The mechanism of immunosuppression by perfluorooctanoic acid in BALB/c mice

Abstract

Perfluorooctanoic acid (PFOA) has been demonstrated to decrease immunity of mice, but little is known about the mechanisms of its immunotoxicity. In order to determine whether the immunotoxicity of PFOA is associated with lipid metabolism, male BALB/c mice were fed with either a regular (RD) or high fat (HFD) diet, and exposed to PFOA at doses of 0, 5, 10, and 20 mg kg−1 per day for 14 days. Following exposure, the body weights of RD-fed mice treated with PFOA were significantly decreased, and the immune system organs showed serious atrophy. Histopathological and ultrastructural changes were also detected. At the same time, the gene expressions of peroxisome proliferator-activated receptor (PPAR) α and γ were also up-regulated in the thymus and the spleen.

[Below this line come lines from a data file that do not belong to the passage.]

(* ===== verification/Startup.v ===== *)
(** * The process ([daemon/src/main.rs], [daemon/src/token.rs], [daemon/src/ui.rs])

    What the process does before it serves, in which order, with which error it
    gives up, which signals end it, and what it takes down then.  The server
    loop is the environment's: what it leaves when a signal stops it, or the
    error it dies of. *)

From S2P Require Import Prelude RustStr Net Models Signing Api Requests Login VpnState Negotiate Persist Faults.
From S2P Require Import AuthMachine Store Routes Interface Dialer Outbound Session Daemon.
Import Models Signing Api Requests Login Negotiate Persist Faults AuthMachine Store.
Import Routes(IpNet, IpNetwork).
Import Interface(NetInterface, ni_is_loopback, ni_ipv4).
Import Daemon.

Module Startup.

(** [path.join(name)], of a relative name. *)
Definition path_join (dir_ name : string) : string :=
  if str_is_empty dir_ || ends_with dir_ "/" then dir_ +:+ name else dir_ +:+ "/" +:+ name.

(* @daemon/src/main.rs:50-66 Args *)
Record Args : Type := { config_dir : option string; listen : SocketAddr; log_level : string }.

(* @daemon/src/main.rs:81-115 InitError *)
Inductive InitError : Type :=
  | LoadConfig (path : string) (source : PersistError)
  | LogLevelParse (log_level source : string)
  | SaveConfig (path : string) (source : PersistError)
  | LoadCredentials (path : string) (source : PersistError)
  | BindListener (listen : SocketAddr) (source : io_error)
  | Serve (source : io_error).

(** [identity.ensure_full()] in place. *)
Definition with_identity (id : DeviceIdentityConfig) (c : DaemonConfig) : DaemonConfig := {|
  dc_identity := id; dc_outbound_interface := dc_outbound_interface c;
  dc_fallback_dns := dc_fallback_dns c; dc_tun_interface := dc_tun_interface c;
  dc_auto_reconnect := dc_auto_reconnect c; dc_dns_listen_port := dc_dns_listen_port c;
  dc_dns_listen_host := dc_dns_listen_host c; dc_route_system_dns := dc_route_system_dns c |}.
(** The end of a task that is awaited: the machine is disconnected or failed,
    the same session is authenticated, and nobody else has connected,
    disconnected or changed the configuration meanwhile. *)
Definition ended (s s' : St) : Prop :=
  (∃ vpn vpn', d_vpn s.1 = Some vpn ∧ d_vpn s'.1 = Some vpn' ∧ cancel_token vpn' = cancel_token vpn ∧
     (state vpn' = Disconnected ∨ ∃ r e a, state vpn' = Failed r e a)) ∧
  am_state (d_auth s'.1) = am_state (d_auth s.1) ∧ d_config s'.1 = d_config s.1 ∧
  d_cancelled s'.1 = d_cancelled s.1 ∧ d_next_token s'.1 = d_next_token s.1 ∧
  ∃ ts, d_broadcasts s'.1 = d_broadcasts s.1 ++ ts.

(** C26: Choosing another outbound interface while a tunnel has a request
    restarts it: the token of the task that runs is cancelled before its end is
    awaited, and after it, whether the task ended disconnected or failed, a new
    task with the same request and a token of its own, which nobody has
    cancelled, connects; a watcher sees what the old task showed while it
    ended and then, last, connecting.  Assumed: a task that is cancelled ends,
    and nobody else uses the daemon while it is awaited. *)
Theorem outbound_update_reconnects wait u d vpn request task (w : W) :
  tokens_ok d → am_state (d_auth d) = Authenticated →
  d_vpn d = Some vpn → current_request (state vpn) = Some request →
  d_tunnel_task d = Some task → task_cancel task = cancel_token vpn →
  dc_outbound_interface (apply_update u (d_config d)) ≠ d_active_outbound d →
  (∀ s, d_vpn s.1 ≠ None → is_cancelled (task_cancel task) s = true → ended s (wait task s)) →
  ∃ d' w' n ts t, update_configuration wait u (d, w) =
      ((d', w'), Ok (to_configuration_proto (apply_update u (d_config d)))) ∧
    d_tunnel_task d' = Some {| task_request := request; task_cancel := n |} ∧ n ∉ d_cancelled d' ∧
    task_cancel task ∈ d_cancelled d' ∧ n ≠ task_cancel task ∧
    d_broadcasts d' = d_broadcasts d ++ ts ++ [t] ∧ t_state t = StateConnecting.
Proof.
  intros [Hc Hv] Ha Hvpn Hreq Htask Htoken Hout Hwait. rewrite update_configuration_steps.
  set (c' := apply_update u (d_config d)) in *. set (w1 := (save_config c' _ w).1).
  assert (Hlt := Hv _ Hvpn).
  assert (Hr : ∃ d' w' n ts t, reconnect_if_outbound_changed wait (set_config_ c' d, w1) = ((d', w'), Ok tt) ∧
    d_config d' = c' ∧ d_tunnel_task d' = Some {| task_request := request; task_cancel := n |} ∧
    n ∉ d_cancelled d' ∧ task_cancel task ∈ d_cancelled d' ∧ n ≠ task_cancel task ∧
    d_broadcasts d' = d_broadcasts d ++ ts ++ [t] ∧ t_state t = StateConnecting).
  2:{ destruct Hr as (d' & w' & n & ts & t & -> & Hcfg & Hrest). exists d', w', n, ts, t. cbn [fst]. by rewrite Hcfg. }
  unfold reconnect_if_outbound_changed. cbn zeta. rewrite bool_decide_eq_false_2 by done.
  set (d1 := if pool_builds _ _ then _ else _).
  assert (Hd1 : d_vpn d1 = Some vpn ∧ d_tunnel_task d1 = Some task ∧ am_state (d_auth d1) = Authenticated ∧
    d_cancelled d1 = d_cancelled d ∧ d_next_token d1 = d_next_token d ∧ d_broadcasts d1 = d_broadcasts d ∧
    d_config d1 = c') by (unfold d1; by destruct (pool_builds _ _)).
  destruct Hd1 as (Hv1 & Ht1 & Ha1 & Hc1 & Hn1 & Hb1 & Hcf1). rewrite Hv1, Hreq, Ht1.
  set (s2 := (cancel _ _, w1) : St). destruct (Hwait s2) as (Hm & Ha3 & Hcf3 & Hc3 & Hn3 & ts & Hb3).
  { cbn. by rewrite Hv1. }
  { unfold is_cancelled, s2. apply bool_decide_eq_true_2. cbn. rewrite Htoken. set_solver. }
  destruct (wait task s2) as [d3 w3]. cbn in Hm, Ha3, Hcf3, Hc3, Hn3, Hb3.
  rewrite Hc1 in Hc3. rewrite Hn1 in Hn3. rewrite Hb1 in Hb3.
  destruct Hm as (v2 & v3 & Hv2 & Hv3 & Htk & Hst). rewrite Hv1 in Hv2. injection Hv2 as <-.
  assert (Htok : tokens_ok d3).
  { split; [rewrite Hc3, Hn3|rewrite Hv3, Hn3; intros v [= <-]; by rewrite Htk].
    intros t Ht. apply elem_of_union in Ht as [Ht%elem_of_singleton|Ht]; [lia|by apply Hc]. }
  destruct (connect_tunnel_accepted request d3 w3 Htok) as (d4 & t & -> & Hcon & _); [congruence| |by rewrite Hv3|].
  { unfold idle. rewrite Hv3. unfold vm_can_connect. by destruct Hst as [->|(r & e & a & ->)]. }
  destruct Hcon as (vpn4 & Hv4 & Hst4 & _ & Ht4 & _ & Hn4 & Hb4 & _ & Hcf4 & Hcan4 & _).
  assert (Hin : task_cancel task ∈ d_cancelled d4) by (rewrite Hcan4, Hc3, Htoken; set_solver).
  exists d4, w3, (cancel_token vpn4), ts, (to_tunnel_proto vpn4). split; [done|]. split; [congruence|].
  split; [done|]. split; [done|]. split; [done|]. split; [by intros Heq; rewrite Heq in Hn4|].
  split; [by rewrite Hb4, Hb3, app_assoc|]. unfold to_tunnel_proto. by rewrite Hst4.
Qed.
Lemma connect_task_is_a_run_witness :
  ∃ z', Interrupted.steps Interrupted.spawned z' ∧ wh_tasks z' = [] ∧
    (∀ vpn, d_vpn (de_d (wh_desk z')) = Some vpn → state vpn = Disconnected).
Proof.
  assert (Hend : match Interrupted.ended with
    | LoopEnded s => match d_vpn s.1 with Some vpn => bool_decide (t_state (state_to_tunnel_proto (state vpn)) = StateDisconnected) | None => false end
    | _ => false end = true) by (vm_compute; reflexivity).
  destruct (connect_task_is_a_run (W:=nat) Interrupted.env (λ _, "session") Interrupted.turn Interrupted.task) with
    (sleep := Interrupted.sleep) (turns := 9%nat) (z := Interrupted.spawned) (l := Interrupted.ended)
    as (z' & Hs & Hf & _).
  - intros c s. split; [apply Interrupted.disconnects_runs|]. unfold Interrupted.turn. cbn [fst snd].
    by case_bool_decide.
  - intros c after s. split; [apply Interrupted.disconnects_runs|]. unfold Interrupted.sleep. cbn [fst snd].
    by case_bool_decide.
  - reflexivity.
  - apply TaskTurns, TaskStarts.
  - exists z'. split; [exact Hs|]. destruct Interrupted.ended as [c s|s|s]; [discriminate Hend..|].
    destruct Hf as [Hst Ht]. split; [exact Ht|]. intros vpn Hv. rewrite <- Hst in Hend. cbn [fst state_of st] in Hend.
    rewrite Hv in Hend. by destruct (state vpn).
Defined.

End DaemonRuns.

The percentage of apoptotic cells increased with increasing doses of PFOA, and a larger number of lymphocytes underwent apoptosis within the thymus than the spleen. In the HFD exposure groups, similar phenomena were still observed. HFD feeding caused up-regulation of PPARγ but not PPARα within the thymus of PFOA groups. These results suggest that an excess of dietary lipids does not prevent PFOA-induced immune suppression caused by peroxisome proliferators, and immunomodulation by PFOA is via the PPAR pathway, and the induction of mitochondrial damage and lymphocyte apoptosis pathway.